Ruse also takes to task several well-known popularizers of evolution who argue that atheism is an inevitable result of darwinism. "No sound argument has been mounted showing that Darwinism implies atheism. The atheism is being smuggled in, and then given an evolutionary gloss," he concludes. This topic covers some of the more significant passages in the book: these include a critique of the engagement of evolutionary history with St Augustine's attempted solution to the problem of evil, and a vivid endorsement of one of the twentieth century's most vital theological transformations from the classic view of the impassability of a transcendent being to the view of an immanent 'suffering God' bound into the torn fabric of the world's risky adventure. Ruse points out the sympathy of this view for the darwinian. "Darwinism stresses the natural evil of the world ... (and) opens the way for a Christian response", concluding that "Darwinism, a science which stresses physical suffering, looks to Christianity, a religion which also stresses physical suffering and the divine urge to master it".

Paths from Science Towards God: The End of All Our Exploring
by Arthur Peacocke
Oneworld: 2001. 198 pp. £10.99, $16.95 (pbk)

Readers interested in taking these themes forward will find much to stimulate their thinking in a new book by this year's winner of the Templeton Prize for Progress in Religion, Arthur Peacocke, a biochemist also trained as a theologian. Paths from Science Towards God ranges widely over relatively little-known topics where scientific ideas have been engaging academic theology in areas of considerable philosophical interest and sophistication.
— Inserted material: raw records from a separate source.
(* ===== verification/Ownership.v ===== *)
(** Requests share one connection: any number of goroutines call [Execute],
    [Connect] and [Close] of one client (internal/modbus/client.go), and the
    channel [owner] holds one token.

    Each goroutine follows the protocol machine of ClientSpec.v, which
    [Execute] refines ([Execute_protocol]); the session is shared, and a
    receive from [owner] is possible only while the token is in it.  The theorem
    is what lets Program.v take an upstream request for one atomic action. *)

From stdpp Require Import base list numbers gmap.
From S2P Require Import Prelude Request Errors Validate Health Effects Client ClientSpec ClientProps.

(** * The shared client *)

Record owners := {
  token : bool;                              (* the channel holds the token *)
  shared : option Z;                         (* c.session *)
  procs : gmap nat (Request * pstate);
  history : list (nat * observation);
}.

(** A goroutine's view of the shared session. *)
Definition see (s : option Z) (p : pstate) : pstate :=
  {| p_owner := p_owner p; p_over := p_over p; p_session := s; p_slot := p_slot p;
     p_addressed := p_addressed p; p_phase := p_phase p; p_dirty := p_dirty p;
     p_tries := p_tries p |}.

(** [<-c.owner] and [c.owner <- struct{}{}] on a channel of capacity one: when
    they are possible, and whether the token is in the channel after them. *)
Definition channel (o : observation) (token : bool) : option bool :=
  match o with
  | OAcquire => if token then Some false else None
  | ORelease => if token then None else Some true
  | _ => Some token
  end.

Inductive owners_step : owners → owners → Prop :=
| step_start g t req :
    procs g !! t = None →
    owners_step g {| token := token g; shared := shared g;
                     procs := <[t := (req, p_init None)]> (procs g); history := history g |}
| step_interact g t req p o p' token' :
    procs g !! t = Some (req, p) → channel o (token g) = Some token' →
    pstep req (see (shared g) p) o = Some p' →
    owners_step g {| token := token'; shared := p_session p';
                     procs := <[t := (req, p')]> (procs g); history := history g ++ [(t, o)] |}.

(** [NewClient] puts the token into the channel. *)
Definition init_owners (s : option Z) : owners :=
  {| token := true; shared := s; procs := ∅; history := [] |}.

Inductive owners_reachable (s : option Z) : owners → Prop :=
| owners_init : owners_reachable s (init_owners s)
| owners_next g g' : owners_reachable s g → owners_step g g' → owners_reachable s g'.

(** * One request after the other *)

(** The interactions of one goroutine, from taking the token to returning it. *)
Record block := { b_proc : nat; b_request : Request; b_trace : list observation }.

(** The blocks are runs of the machine, each from the session the one before
    it left; the result is the session after the last. *)
Fixpoint serial (s : option Z) (bs : list block) : option (option Z) :=
  match bs with
  | [] => Some s
  | b :: bs =>
    match psteps (b_request b) (p_init s) (b_trace b) with
    | Some p => if p_over p && negb (p_owner p) then serial (p_session p) bs else None
    | None => None
    end
  end.

Definition by_proc (t : nat) (tr : list observation) : list (nat * observation) := (λ o, (t, o)) <$> tr.
Definition flat (bs : list block) : list (nat * observation) :=
  concat ((λ b, by_proc (b_proc b) (b_trace b)) <$> bs).

Lemma serial_snoc s bs b s' p :
  serial s bs = Some s' → psteps (b_request b) (p_init s') (b_trace b) = Some p →
  p_over p = true → p_owner p = false → serial s (bs ++ [b]) = Some (p_session p).
Proof.
  revert s. induction bs as [|b0 bs IH]; intros s Hs Hp Ho Hw; cbn in *.
  - injection Hs as ->. by rewrite Hp, Ho, Hw.
  - destruct (psteps _ _ (b_trace b0)) as [p0|]; [|done].
    destruct (p_over p0 && negb (p_owner p0)); [|done]. by apply IH.
Qed.

Lemma flat_snoc bs b : flat (bs ++ [b]) = flat bs ++ by_proc (b_proc b) (b_trace b).
Proof. unfold flat. rewrite fmap_app, concat_app. cbn. by rewrite app_nil_r. Qed.

Lemma by_proc_snoc t tr o : by_proc t (tr ++ [o]) = by_proc t tr ++ [(t, o)].
Proof. unfold by_proc. by rewrite fmap_app. Qed.

(** * The invariant *)

(** A goroutine that has not taken the token yet, or has returned it. *)
Definition waiting (p : pstate) : Prop := p_owner p = false ∧ p_over p = false ∧ ∀ s, see s p = p_init s.
Definition finished (p : pstate) : Prop := p_owner p = false ∧ p_over p = true.
Definition outside (p : pstate) : Prop := waiting p ∨ finished p.

Definition holding (g : owners) (s : option Z) (t : nat) (req : Request) (tr : list observation) : Prop :=
  ∃ p, procs g !! t = Some (req, p) ∧ p_owner p = true ∧
    psteps req (p_init s) tr = Some (see (shared g) p).

Record owners_ok (s0 : option Z) (g : owners) (bs : list block) (s : option Z) : Prop := {
  ok_serial : serial s0 bs = Some s;
  ok_token : if token g
    then history g = flat bs ∧ shared g = s ∧
         ∀ t req p, procs g !! t = Some (req, p) → outside p
    else ∃ t req tr, history g = flat bs ++ by_proc t tr ∧ hd_error tr = Some OAcquire ∧
         holding g s t req tr ∧
         ∀ t' req' p, t' ≠ t → procs g !! t' = Some (req', p) → outside p;
}.

Lemma see_id p : see (p_session p) p = p.
Proof. by destruct p. Qed.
These include the concept of emergence, the mind–brain relation and top-down causality, evolutionary directionality and the evolution of altruism, the significance of spiritual experience, the challenge of religious pluralism, theistic naturalism, the conceptualization of divine presence and action in the world, and the significance of suffering and moral action.
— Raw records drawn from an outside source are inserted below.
Lemma safe_set_result id key data err (k : () → prog A) (P : Shared C → Prop) Q :
  stable tid P → table_free P →
  (∀ g, Inv g → P g → err = None → published key data g) →
  safe device Inv tid (k ()) (λ g, P g ∧ leading tid id key (Some (data, err)) true g) Q →
  safe device Inv tid (Act (SetResult id data err) k) (λ g, P g ∧ leading tid id key None true g) Q.
Proof.
  intros Hst Hfree Hpub Hk. split; [done|]. intros g [] g' Hi [HP Hld] Hop _. cbn in Hop. subst g'.
  pose proof Hld as [(o & Ho & Hok & Hl & Hd & Hr) Hreg Hoth]. split_and!.
  - apply Inv_alter; [done|done|by eauto|]. intros o' data' Ho' Hres. simplify_eq. cbn in Hres.
    injection Hres as <- ->. by apply Hpub.
  - by eapply leading_alter.
  - eexists. split; [|split; [|exact Hk]].
    { by apply stable_and; [|apply stable_leading]. }
    split; [exact (Hfree g (inflight g) _ HP)|]. split; cbn; [|done|].
    + exists (set_result data err o). by rewrite lookup_alter_eq, Ho.
    + intros id' o' Hid Ho'. rewrite lookup_alter_ne in Ho' by done. by eapply Hoth.
Qed.

Lemma safe_forget id key x (k : () → prog A) (P : Shared C → Prop) Q :
  stable tid P → table_free P →
  safe device Inv tid (k ()) (λ g, P g ∧ leading tid id key (Some x) false g) Q →
  safe device Inv tid (Act (Forget key) k) (λ g, P g ∧ leading tid id key (Some x) true g) Q.
Proof.
  intros Hst Hfree Hk. split; [done|]. intros g [] g' Hi [HP Hld] Hop _. cbn in Hop. subst g'.
  pose proof Hld as [(o & Ho & Hok & Hl & Hd & Hr) Hreg Hoth]. split_and!.
  - change (Inv (with_inflight (delete key (inflight g)) (with_objs (objs g) g))).
    apply Inv_tables; [done| | |exact (inv_done _ Hi)|exact (inv_result _ Hi)].
    + intros key' id' Hin. apply lookup_delete_Some in Hin as [_ Hin]. by apply (inv_inflight _ Hi).
    + intros id' o' Ho' Hn. pose proof (inv_open _ Hi _ _ Ho' Hn) as Hin.
      rewrite lookup_delete_ne; [done|]. intros E. rewrite <- E, (Hreg eq_refl) in Hin. congruence.
  - split; try done; cbn; [by left| |congruence|].
    + intros id' o' Ho'. by exists o'.
    + intros key' id' o' Hin Ho' Hne. rewrite lookup_delete_ne; [done|]. intros <-.
      rewrite (Hreg eq_refl) in Hin. congruence.
  - eexists. split; [|split; [|exact Hk]].
    { by apply stable_and; [|apply stable_leading]. }
    split; [exact (Hfree g _ (objs g) HP)|]. split; cbn; [by exists o|done|done].
Qed.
Those looking for some of the best and most innovative thinking in 'science and religion' will find much of interest in this book, which is written at the level of a high-end introductory overview. Both Ruse and Peacocke cite with approval a judgement made in 1889 by the theologian Aubrey Moore: "Darwinism appeared, and, under the guise of a foe, did the work of a friend." After more than 100 years of rancour, it may be time to take Moore seriously.